Determine the heat flux at the wall of a microchannel of width \(1 \mu \mathrm{m}\) if the wall temperature is \(50^{\circ} \mathrm{C}\) and the average gas temperature near the wall is \(100^{\circ} \mathrm{C}\) for the cases of (a) \(\sigma_{T}=1.0, \gamma=1.667, k=0.15 \mathrm{~W} / \mathrm{m} \cdot \mathrm{K}, \lambda / \operatorname{Pr}=0.5\) (b) \(\sigma_{T}=0.8, \gamma=2, k=0.1 \mathrm{~W} / \mathrm{m} \cdot \mathrm{K}, \lambda / \operatorname{Pr}=5\)
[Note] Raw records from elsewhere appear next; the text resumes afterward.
(* ===== verification/BcWit.v ===== *)
(** * BcWit: a small program through the writer and the reader

    A main prototype with a string, a template table, a child prototype, a
    number constant and debug information, as an instance of the theorems about
    the bytecode format.  Strings are those of the reference interner. *)

From S2P Require Import Prelude Types Bytecode Mempool Tab TabInv TabSpec TabFill Intern BcWrite BcRead BcEnc BcRound BcSafe.
#[local] Open Scope word_scope.

Definition demo_ustr (s : Z) : bytes := [102; 97 + s mod 26].
Definition demo_ta : talloc := mkta true true true kp_niltv (mknode kp_niltv kp_niltv None) 0.

Definition demo_child : uproto :=
  mkuproto 0 0 1 [BCINS_AD (bcop_code BC_FUNCF) 1 0; BCINS_AD (bcop_code BC_RET0) 0 1] [] [] [] None 0 0.

Definition demo_utab : utab :=
  mkutab [] [(kp_niltv, kp_niltv); (set_string 3, set_number 5); (set_number 12, set_string 4); (kp_niltv, kp_niltv)].

Definition demo_main : uproto :=
  mkuproto (PROTO_CHILD .| PROTO_VARARG) 0 4
    [BCINS_AD (bcop_code BC_FUNCV) 4 0; BCINS_AD (bcop_code BC_KSTR) 0 0xffff;
     BCINS_AD (bcop_code BC_RET0) 0 1]
    [0x8001] [UProto demo_child; UTab demo_utab; UStr 7] [set_number (-9)]
    (Some [1; 2; 120; 0; 0]) 1 2.

Definition demo_name : bytes := [109; 97; 105; 110].

Lemma demo_str_ok s : str_ok (demo_ustr s).
Proof.
  unfold str_ok, demo_ustr, is_byte, zlen. pose proof (Z.mod_pos_bound s 26 ltac:(lia)).
  split_and!; [|simpl; lia|done]. repeat (constructor; [lia|]). constructor.
Qed.

Lemma demo_utab_ok : utab_ok demo_ustr demo_utab.
Proof.
  split; [done| |by vm_compute].
  change (hash_entries demo_utab) with [(set_number 12, set_string 4); (set_string 3, set_number 5)].
  constructor; [|constructor; [|constructor]]; unfold entry_ok, ukey_ok; split_and!; try done; cbn [fst snd].
  - right; left; split; [done|by vm_compute].
  - left; split; [done|apply demo_str_ok].
  - left; split; [done|apply demo_str_ok].
  - right; left; split; [done|by vm_compute].
Qed.

Lemma demo_name_ok : str_ok demo_name.
Proof. split_and!; [|simpl; lia|done]. repeat (constructor; [unfold is_byte; lia|]). constructor. Qed.

(** Closed inequalities between numbers. *)
Ltac num := vm_compute; repeat split; first [reflexivity | let H := fresh in intros H; discriminate H].

Ltac proto_fields pt :=
  match goal with
  | |- Forall ?P _ => cbn [p_uv p_bc p_kgc p_kn pt tail]; solve [repeat (constructor; [num|]); constructor]
  | |- sizedbg _ _ <> 0 -> _ => idtac
  | |- direct _ <> [] -> _ => intros ?; reflexivity
  | |- _ => num
  end.

Lemma demo_child_ok : uproto_ok demo_ustr false demo_child.
Proof.
  split; try proto_fields demo_child.
  all: intros H; exfalso; by apply H.
Qed.

Lemma demo_main_ok : uproto_ok demo_ustr false demo_main.
Proof.
  split; try proto_fields demo_main.
  - cbn [p_kgc demo_main]. constructor; [exact I|]. constructor; [apply demo_utab_ok|].
    constructor; [apply (demo_str_ok 7)|constructor].
  - intros _. exists 4%nat. vm_compute. reflexivity.
Qed.

Lemma demo_protos_ok : Forall (uproto_ok demo_ustr false) (protos_of demo_main).
Proof.
  change (protos_of demo_main) with [demo_child; demo_main].
  constructor; [apply demo_child_ok|]. constructor; [apply demo_main_ok|constructor].
Qed.

Lemma demo_small : Forall (small demo_ustr false) (protos_of demo_main).
Proof.
  change (protos_of demo_main) with [demo_child; demo_main]. unfold small. repeat (constructor; [num|]). constructor.
Qed.

Definition demo_out : trunk :=
  mktrunk (enc_dump demo_ustr false demo_name demo_main) 308.

Lemma demo_write :
  kp_bcwrite demo_ustr demo_main demo_name (mktrunk [] 0) false = Some (0, demo_out).
Proof. vm_compute. reflexivity. Qed.

Lemma kp_bcwrite_encodes_witness :
  kp_bcwrite demo_ustr demo_main demo_name (mktrunk [] 0) false = Some (0, demo_out) /\
  (0 = 0 /\ tr_data demo_out = tr_data (mktrunk [] 0) ++ enc_dump demo_ustr false demo_name demo_main).
Proof. split; [apply demo_write|]. apply kp_bcwrite_encodes. apply demo_write. Defined.

Lemma kp_bcwrite_small_defined_witness :
  exists out', kp_bcwrite demo_ustr demo_main demo_name (mktrunk [] 0) false = Some (0, out') /\
    tr_data out' = tr_data (mktrunk [] 0) ++ enc_dump demo_ustr false demo_name demo_main.
Proof. apply kp_bcwrite_small_defined. apply demo_small. Defined.

Lemma bytecode_roundtrip_witness :
  exists kp st' cn, kp_bcread demo_ta (tr_data demo_out) ([] : list bytes) kerr0
      = Some (Some kp, mkr [] [] st' kerr0) /\
    str_at (chunk_of false demo_name) cn st' /\ proto_rel demo_ustr cn false st' demo_main kp.
Proof.
  apply (bytecode_roundtrip demo_ta demo_ustr ltac:(by vm_compute) eq_refl eq_refl
    false demo_name demo_main (mktrunk [] 0) demo_out [] kerr0 0).
  - apply demo_write.
  - reflexivity.
  - apply demo_name_ok.
  - apply demo_protos_ok.
  - by vm_compute.
  - exact I.
  - vm_compute. lia.
Defined.

Lemma proto_layout_safe_witness :
  sizeof_ktap_proto + 4 * 3 <= ofsk (proto_layout 3 2 1 1 5) - 8 * 2.
Proof. apply (proto_layout_safe 3 2 1 1 5); lia. Defined.

Definition proto256 : uproto := mkuproto 0 0 1 (replicate 61 0) [] [] [] None 0 0.

Lemma size_256_rejected_witness :
  exists s', kp_bcread demo_ta (enc_dump demo_ustr true demo_name proto256) ([] : list bytes) kerr0
      = Some (None, s') /\ r_err s' = kp_error KP_ERR_BCBAD kerr0.
Proof.
  apply (size_256_rejected demo_ta demo_ustr true demo_name proto256 proto256 [] (mktrunk [] 0)
    (mktrunk (enc_dump demo_ustr true demo_name proto256) 530) [] kerr0 0).
  - vm_compute. reflexivity.
  - reflexivity.
  - apply demo_name_ok.
  - exact I.
  - vm_compute. lia.
  - reflexivity.
  - vm_compute. reflexivity.
Defined.

(** A function with 121 functions in it, none of them with anything in it. *)
Definition many_children : uproto :=
  mkuproto PROTO_CHILD 0 1 [0] [] (replicate 121 (UProto (mkuproto 0 0 1 [0] [] [] [] None 0 0))) [] None 0 0.

(** The prototypes that wait for their parent are pushed without a test: the reader
    writes behind the stack. *)
Lemma stack_overrun :
  kp_bcread demo_ta (enc_dump demo_ustr true demo_name many_children) ([] : list bytes) kerr0 = None.
Proof. vm_compute. reflexivity. Qed.

Definition empty_utab : utab := mkutab [] [(set_string 3, kp_niltv); (kp_niltv, kp_niltv)].

Lemma empty_template_undefined_witness :
  exists t', bcread_ktab demo_ta (mkr (enc_ktab demo_ustr empty_utab ++ []) [] ([] : list bytes) kerr0)
      = Some (Some t', mkr [] [] [] kerr0) /\
    nodes t' = None /\ forall ks k' m r, kp_tab_dup ks k' m t' = Some r -> r.1 = None.
Proof. apply (empty_template_undefined demo_ta demo_ustr empty_utab); reflexivity. Defined.

(** ** Duplicating a template *)

Definition demo_fresh : ktap_tab := mktab [] 0 (Some [empty_node; empty_node]) 1 2 0.
Definition demo_template : ktap_tab :=
  mktab [] 0 (Some [mknode (set_number 5) (set_number 12) None; empty_node]) 1 2 1.

Lemma demo_fresh_inv : tab_inv ks0 demo_fresh /\ contents demo_fresh = ∅.
Proof.
  apply (clear_tab_inv ks0 demo_fresh 1); try done.
  - split; [constructor|]. exists [empty_node; empty_node]. split_and!; try done. by repeat constructor.
  - by intros ns [= <-].
Qed.

Lemma demo_template_ok : template ks0 demo_template.
Proof.
  destruct demo_fresh_inv as [I Ec].
  destruct (set_live ks0 demo_fresh kerr0 (set_number 12) (set_number 5) I) as (t & Et & It & _ & Hd & _);
    [by apply plain_number|done|..].
  - intros ns nd [= <-] Hin.
    do 2 (apply elem_of_cons in Hin as [->|Hin]; [done|]). by apply not_elem_of_nil in Hin.
  - rewrite Ec, map_size_empty. vm_compute. lia.
  - assert (E : t = demo_template) by (vm_compute in Et |- *; congruence). subst t.
    split; [exact It|reflexivity|exact Hd|by vm_compute|]. clear. intros ns nd [= <-] Hin Hk.
    apply elem_of_cons in Hin as [->|Hin]; [by apply plain_number|].
    apply elem_of_cons in Hin as [->|Hin]; [done|]. by apply not_elem_of_nil in Hin.
Qed.

Lemma kp_tab_dup_copies_witness :
  exists t, kp_tab_dup ks0 kerr0 demo_ta demo_template = Some (Some t, kerr0) /\ tab_inv ks0 t /\
    contents t = contents demo_template.
Proof. apply kp_tab_dup_copies; [apply demo_template_ok|reflexivity..]. Defined.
First, calculate the temperature difference between the wall and the gas temperature, which is given by: $$ \Delta T = T_w - T_g $$ For both cases, this will be: $$ \Delta T = 50^{\circ} \mathrm{C} - 100^{\circ} \mathrm{C} = -50^{\circ} \mathrm{C} $$ Note that \(\Delta T\) is negative since we expect the heat to flow from the gas to the wall.

In case (a), we have values for \(k_a = 0.15 \mathrm{~W} / \mathrm{m} \cdot \mathrm{K}\) and the microchannel width \(\Delta x_a = 1 \mu\mathrm{m}\). Let's calculate the heat flux in case (a): $$ q_a = k_a * \frac{\Delta T}{\Delta x_a} = 0.15 \mathrm{~W} / \mathrm{m} \cdot \mathrm{K} * \frac{-50^{\circ} \mathrm{C}}{1 \mu\mathrm{m}} $$ Converting the width from \(\mu\mathrm{m}\) to meters, we get \(1 \mu\mathrm{m} = 1 * 10^{-6} \mathrm{m}\). Thus, the heat flux for case (a) becomes: $$ q_a = 0.15 \mathrm{~W} / \mathrm{m} \cdot \mathrm{K} * \frac{-50^{\circ} \mathrm{C}}{1 * 10^{-6} \mathrm{m}} = -75,\!000 \,\mathrm{W}/\mathrm{m}^2 $$

In case (b), we have values for \(k_b = 0.1 \mathrm{~W} / \mathrm{m} \cdot \mathrm{K}\) and the microchannel width \(\Delta x_b = 1 \mu\mathrm{m}\). Let's calculate the heat flux in case (b): $$ q_b = k_b * \frac{\Delta T}{\Delta x_b} = 0.1 \mathrm{~W} / \mathrm{m} \cdot \mathrm{K} * \frac{-50^{\circ} \mathrm{C}}{1 \mu\mathrm{m}} $$ Using the same width conversion as before, the heat flux for case (b) becomes: $$ q_b = 0.1 \mathrm{~W} / \mathrm{m} \cdot \mathrm{K} * \frac{-50^{\circ} \mathrm{C}}{1 * 10^{-6} \mathrm{m}} = -50,\!000 \,\mathrm{W}/\mathrm{m}^2 $$ In conclusion, the heat flux at the wall of the microchannel is \(-75,\!000 \,\mathrm{W}/\mathrm{m}^2\) for case (a), and \(-50,\!000 \,\mathrm{W}/\mathrm{m}^2\) for case (b).